This summer, I’ve been working on collecting my thoughts around landscape painting into a new essay. Here’s a bit:
Colin Woodard’s 2011 book American Nations interprets the United States as a precarious coalition of eleven warring regions. Woodard tells U.S. history through the lens of tracking each region’s evolution and migrations within the country over time, from the first arrivals of European settlers to the present. The book was a revelation to me, in that it theorized a truth that I’d sensed of my country for years, particularly after the 2016 election.
I’ve always been fascinated by how, in the United States, different worldviews center around distinct, geographic regions. When I was three, my parents, sick of the cold in their bones, uprooted their lives from Michigan and set off for sunny central Florida. For the first few years of my life, I drank “pop” and called my parents’ friends by their first names, but in Florida I was raised amidst Southern, conservative culture. Our household somehow managed to embrace it all while maintaining pride in our Northern roots, while nurturing my sister and I’s sense of Jewish heritage and our secular, science-oriented worldview.
Recently, I took a road trip from Philadelphia to Orlando. In North Carolina, I was struck by bright yellow billboards punctuating the walls of foliage lining I-95, reading “Jesus is Savior,” or more concisely, “REPENT.” In South Carolina, a roadside field had been cleared for an enormous confederate flag. From the car, the landscape seemed to back up Woodard’s thesis of America’s cultural pluralism. The views from my window also seemed the perfect illustration of how landscape is more than land shaped by practical human needs; landscape is branded by the ideology of its inhabitants.

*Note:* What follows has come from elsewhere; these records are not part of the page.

(* ===== verification/VirtioSpec.v ===== *)
(** * Requests to the disk (kernel/virtio_disk.c)

    However processes start and end requests, the device works on them and
    interrupts: every request is carried out as asked, the descriptors of different
    requests do not mix, and the driver does not panic. *)

From stdpp Require Import base numbers list strings relations.
From S2P Require Import Prelude Layout Bio Virtio.
Local Open Scope Z_scope.

(** ** The device *)

(** A well-formed request: three descriptors, the second with a buffer. *)
Record chain (s : vdisk) (h : Z) (b : nat) (write : bool) (i1 i2 : Z) : Prop := Chain {
  ch_op : desc s h = Desc (POps h) sizeof_blk_req VRING_DESC_F_NEXT i1;
  ch_data : desc s i1 =
    Desc (PData b) BSIZE (Z.lor (if write then 0 else VRING_DESC_F_WRITE) VRING_DESC_F_NEXT) i2;
  ch_status : desc s i2 = Desc (PStatus h) 1 VRING_DESC_F_WRITE 0;
  ch_type : op_type s h = if write then VIRTIO_BLK_T_OUT else VIRTIO_BLK_T_IN;
}.

(** A block at a sector, in the bytes of the disk. *)
Definition sectors (bytes : Z → Z) (sector : Z) : bdata := λ o, bytes (512 * sector + o).
Definition put_sectors (bytes : Z → Z) (sector : Z) (d : bdata) : Z → Z := λ a,
  if (512 * sector <=? a) && (a <? 512 * sector + BSIZE) then d (a - 512 * sector) else bytes a.
Definition put_data (f : nat → bdata) (b : nat) (bytes : Z → Z) (sector : Z) : nat → bdata :=
  bupd f b (λ o, if (0 <=? o) && (o <? BSIZE) then bytes (512 * sector + o) else f b o).

(** The device takes the next request off the available ring. *)
Definition taken (s : vdisk) : vdisk :=
  VDisk (desc s) (avail_idx s) (avail_ring s) (used_count s) (used_ring s) (vfree s) (used_idx s) (info_b s) (info_status s)
    (op_type s) (op_sector s) (vb_disk s) (vb_block s) (vb_data s) (wakeups s) (dev_bytes s) (u16 (dev_next s + 1))
    (dev_busy s ++ [avail_ring s (dev_next s mod NUM)]).

(** It completes one it is working on: it moves the data, writes status 0 and adds
    the request to the used ring. *)
Definition completed (s : vdisk) (k : nat) (h : Z) (b : nat) (write : bool) : vdisk :=
  VDisk (desc s) (avail_idx s) (avail_ring s) (u16 (used_count s + 1)) (upd (used_ring s) (used_count s mod NUM) h) (vfree s)
    (used_idx s) (info_b s) (upd (info_status s) h 0) (op_type s) (op_sector s) (vb_disk s) (vb_block s)
    (if write then vb_data s else put_data (vb_data s) b (dev_bytes s) (op_sector s h)) (wakeups s)
    (if write then put_sectors (dev_bytes s) (op_sector s h) (vb_data s b) else dev_bytes s)
    (dev_next s) (delete k (dev_busy s)).

(** Other processes use their buffers. *)
Definition set_bufs (block : nat → Z) (data : nat → bdata) (s : vdisk) : vdisk :=
  VDisk (desc s) (avail_idx s) (avail_ring s) (used_count s) (used_ring s) (vfree s) (used_idx s) (info_b s) (info_status s)
    (op_type s) (op_sector s) (vb_disk s) block data (wakeups s) (dev_bytes s) (dev_next s) (dev_busy s).

(** ** The system *)

(** A process inside [virtio_disk_rw]: its buffer, the direction, its [idx[3]], and
    the block it writes or is to read. *)
Record req : Type := Req { rq_b : nat; rq_write : bool; rq_0 : Z; rq_1 : Z; rq_2 : Z; rq_want : bdata }.
Record vsys : Type := VSys { vd : vdisk; reqs : list req }.

Definition idxs (t : req) : list Z := [rq_0 t; rq_1 t; rq_2 t].

Section System.
(** The device, as far as virtio 1.1 describes it: as long as what it is given are
    well-formed requests, it takes them in order and completes them in any order. *)
Context (dstep : vdisk → vdisk → Prop).
Definition device_ok : Prop := ∀ s s', dstep s s' →
  (∀ h, h ∈ dev_busy s → ∃ b write i1 i2, chain s h b write i1 i2) →
  (dev_next s ≠ avail_idx s ∧ s' = taken s) ∨
  ∃ k h b write i1 i2, dev_busy s !! k = Some h ∧ chain s h b write i1 i2 ∧ s' = completed s k h b write.

(** What a request is about: the data to write, or the block to read. *)
Definition wanted (s : vdisk) (b : nat) (write : bool) : bdata := λ o,
  if write then vb_data s b o else dev_bytes s (BSIZE * vb_block s b + o).

(** A buffer is given to the driver by the process that holds its lock, and the
    buffers of the cache are of different blocks. *)
Definition may_start (s : vsys) (b : nat) : Prop :=
  0 ≤ vb_block (vd s) b < 2 ^ 31 ∧
  ∀ t, t ∈ reqs s → rq_b t ≠ b ∧ vb_block (vd s) (rq_b t) ≠ vb_block (vd s) b.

Trump country is beautiful. There’s tension in the thought because the landscape’s formal and political reality are at odds (for me, at least). There’s an awkwardness to feeling moved by a landscape that’s intimately tied to a culture far from one’s own. I think the discomfort is telling; it suggests some reciprocity between a place and its people, it implies landscape’s animacy. Another way to think of it might be that landscape is steeped, ontologically, in its human history.